Your objective:
The full set of entries below needs to be written out exactly.

[Stored items from a collection]
------------------------------------------------------------------------
(* ===== verification/SnapshotInstall.v ===== *)
(** * Installing a snapshot

    What a follower holds once it has installed a body: the rows of the
    member that wrote it, and its position in the log; and what it holds when
    the body, or its engine, fails. *)

From stdpp Require Import pretty.
From S2P Require Import Prelude Revision Record KvStore Lease Cache Auth Store StoreCore.
From S2P Require Import StoreSpec StoreInv StoreApply StoreCommit StoreOpen StoreDemo StoreWrite.
From S2P Require Import StoreRead StoreTxn StoreMany StoreCompact StoreSide StoreLease StoreMeta.
From S2P Require Import StoreTwin StorePlan SnapshotPolicy StateMachine SmSteps SmTwin SmReplay.
From S2P Require Import SmLog SmDemo SmOnce SmAgree Crc Snapshot SnapshotBody.

(** ** The rows a body leaves *)

(** The ops never name the table. *)
Definition avoids (t : string) (b : WriteBatch) : Prop := ∀ op, op ∈ b → op_table op ≠ t.

Lemma avoids_app t b1 b2 : avoids t b1 → avoids t b2 → avoids t (b1 ++ b2).
Proof. unfold avoids. set_solver. Qed.
Lemma avoids_cons t op b : op_table op ≠ t → avoids t b → avoids t (op :: b).
Proof. unfold avoids. set_solver. Qed.
Lemma avoids_nil t : avoids t [].
Proof. intros op. by rewrite elem_of_nil. Qed.
Lemma avoids_put t t' rows : t' ≠ t → avoids t (put_rows t' rows).
Proof. intros Ht op Hop. by rewrite (put_rows_table _ _ _ Hop). Qed.
Lemma avoids_delete t t' rows : t' ≠ t → avoids t (delete_rows t' rows).
Proof. intros Ht op Hop. by rewrite (delete_rows_table _ _ _ Hop). Qed.

Create HintDb avoid.
#[local] Hint Resolve avoids_app avoids_cons avoids_nil avoids_put avoids_delete : avoid.
#[local] Hint Extern 1 (_ ≠ _) => first [done | congruence] : avoid.

Lemma avoided b ts t k : avoids t b → apply_batch b ts !! (t, k) = ts !! (t, k).
Proof. apply apply_batch_other. Qed.

(** A given table is not among some given ones. *)
Ltac other_table := refine (bool_decide_unpack _ _); vm_compute; exact I.

(** Every key of the table is in the range an install clears. *)
Definition clears (ts : Tables) (t : string) : Prop :=
  ∀ k, is_Some (ts !! (t, k)) → in_del_range [] LAST_KEY k = true.

Definition AUTH_TABLES : list string := [TABLE_AUTH_USERS; TABLE_AUTH_ROLES; TABLE_AUTH_STATE].

Definition clearable (ts : Tables) : Prop := ∀ t, t ∈ BODY_TABLES ++ AUTH_TABLES → clears ts t.

Lemma table_list_lookup ts t k :
  (list_to_map (table_list ts t) : gmap bytes bytes) !! k = ts !! (t, k).
Proof.
  assert (NoDup (table_list ts t).*1) as Hnd by apply key_sorted_NoDup, map_range_sorted.
  apply option_eq. intros v. rewrite <- elem_of_list_to_map by done.
  unfold table_list. rewrite elem_of_map_range, table_rows_lookup. naive_solver.
Qed.

Lemma replaced (t : string) (src ts : Tables) b1 b2 b3 k :
  avoids t b1 → avoids t b2 → avoids t b3 → clears ts t →
  apply_batch (b1 ++ [OpDeleteRange t [] LAST_KEY] ++ b2 ++ put_rows t (table_list src t) ++ b3) ts
    !! (t, k) = src !! (t, k).
Proof.
  intros H1 H2 H3 Hc. rewrite adopt_table; [apply table_list_lookup|..].
  - apply key_sorted_NoDup, map_range_sorted.
  - unfold avoids in *. naive_solver.
  - apply Hc.
Qed.

Section rows.
Context {Mb : Type} `{MembershipOps Mb}.
Context `{Bincode (option LogId)} `{Bincode (StoredMembership Mb)}.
------------------------------------------------------------------------
Output below:
(* ===== verification/SnapshotInstall.v ===== *)
(** * Installing a snapshot

    What a follower holds once it has installed a body: the rows of the
    member that wrote it, and its position in the log; and what it holds when
    the body, or its engine, fails. *)

From stdpp Require Import pretty.
From S2P Require Import Prelude Revision Record KvStore Lease Cache Auth Store StoreCore.
From S2P Require Import StoreSpec StoreInv StoreApply StoreCommit StoreOpen StoreDemo StoreWrite.
From S2P Require Import StoreRead StoreTxn StoreMany StoreCompact StoreSide StoreLease StoreMeta.
From S2P Require Import StoreTwin StorePlan SnapshotPolicy StateMachine SmSteps SmTwin SmReplay.
From S2P Require Import SmLog SmDemo SmOnce SmAgree Crc Snapshot SnapshotBody.

(** ** The rows a body leaves *)

(** The ops never name the table. *)
Definition avoids (t : string) (b : WriteBatch) : Prop := ∀ op, op ∈ b → op_table op ≠ t.

Lemma avoids_app t b1 b2 : avoids t b1 → avoids t b2 → avoids t (b1 ++ b2).
Proof. unfold avoids. set_solver. Qed.
Lemma avoids_cons t op b : op_table op ≠ t → avoids t b → avoids t (op :: b).
Proof. unfold avoids. set_solver. Qed.
Lemma avoids_nil t : avoids t [].
Proof. intros op. by rewrite elem_of_nil. Qed.
Lemma avoids_put t t' rows : t' ≠ t → avoids t (put_rows t' rows).
Proof. intros Ht op Hop. by rewrite (put_rows_table _ _ _ Hop). Qed.
Lemma avoids_delete t t' rows : t' ≠ t → avoids t (delete_rows t' rows).
Proof. intros Ht op Hop. by rewrite (delete_rows_table _ _ _ Hop). Qed.

Create HintDb avoid.
#[local] Hint Resolve avoids_app avoids_cons avoids_nil avoids_put avoids_delete : avoid.
#[local] Hint Extern 1 (_ ≠ _) => first [done | congruence] : avoid.

Lemma avoided b ts t k : avoids t b → apply_batch b ts !! (t, k) = ts !! (t, k).
Proof. apply apply_batch_other. Qed.

(** A given table is not among some given ones. *)
Ltac other_table := refine (bool_decide_unpack _ _); vm_compute; exact I.

(** Every key of the table is in the range an install clears. *)
Definition clears (ts : Tables) (t : string) : Prop :=
  ∀ k, is_Some (ts !! (t, k)) → in_del_range [] LAST_KEY k = true.

Definition AUTH_TABLES : list string := [TABLE_AUTH_USERS; TABLE_AUTH_ROLES; TABLE_AUTH_STATE].

Definition clearable (ts : Tables) : Prop := ∀ t, t ∈ BODY_TABLES ++ AUTH_TABLES → clears ts t.

Lemma table_list_lookup ts t k :
  (list_to_map (table_list ts t) : gmap bytes bytes) !! k = ts !! (t, k).
Proof.
  assert (NoDup (table_list ts t).*1) as Hnd by apply key_sorted_NoDup, map_range_sorted.
  apply option_eq. intros v. rewrite <- elem_of_list_to_map by done.
  unfold table_list. rewrite elem_of_map_range, table_rows_lookup. naive_solver.
Qed.

Lemma replaced (t : string) (src ts : Tables) b1 b2 b3 k :
  avoids t b1 → avoids t b2 → avoids t b3 → clears ts t →
  apply_batch (b1 ++ [OpDeleteRange t [] LAST_KEY] ++ b2 ++ put_rows t (table_list src t) ++ b3) ts
    !! (t, k) = src !! (t, k).
Proof.
  intros H1 H2 H3 Hc. rewrite adopt_table; [apply table_list_lookup|..].
  - apply key_sorted_NoDup, map_range_sorted.
  - unfold avoids in *. naive_solver.
  - apply Hc.
Qed.

Section rows.
Context {Mb : Type} `{MembershipOps Mb}.
Context `{Bincode (option LogId)} `{Bincode (StoredMembership Mb)}.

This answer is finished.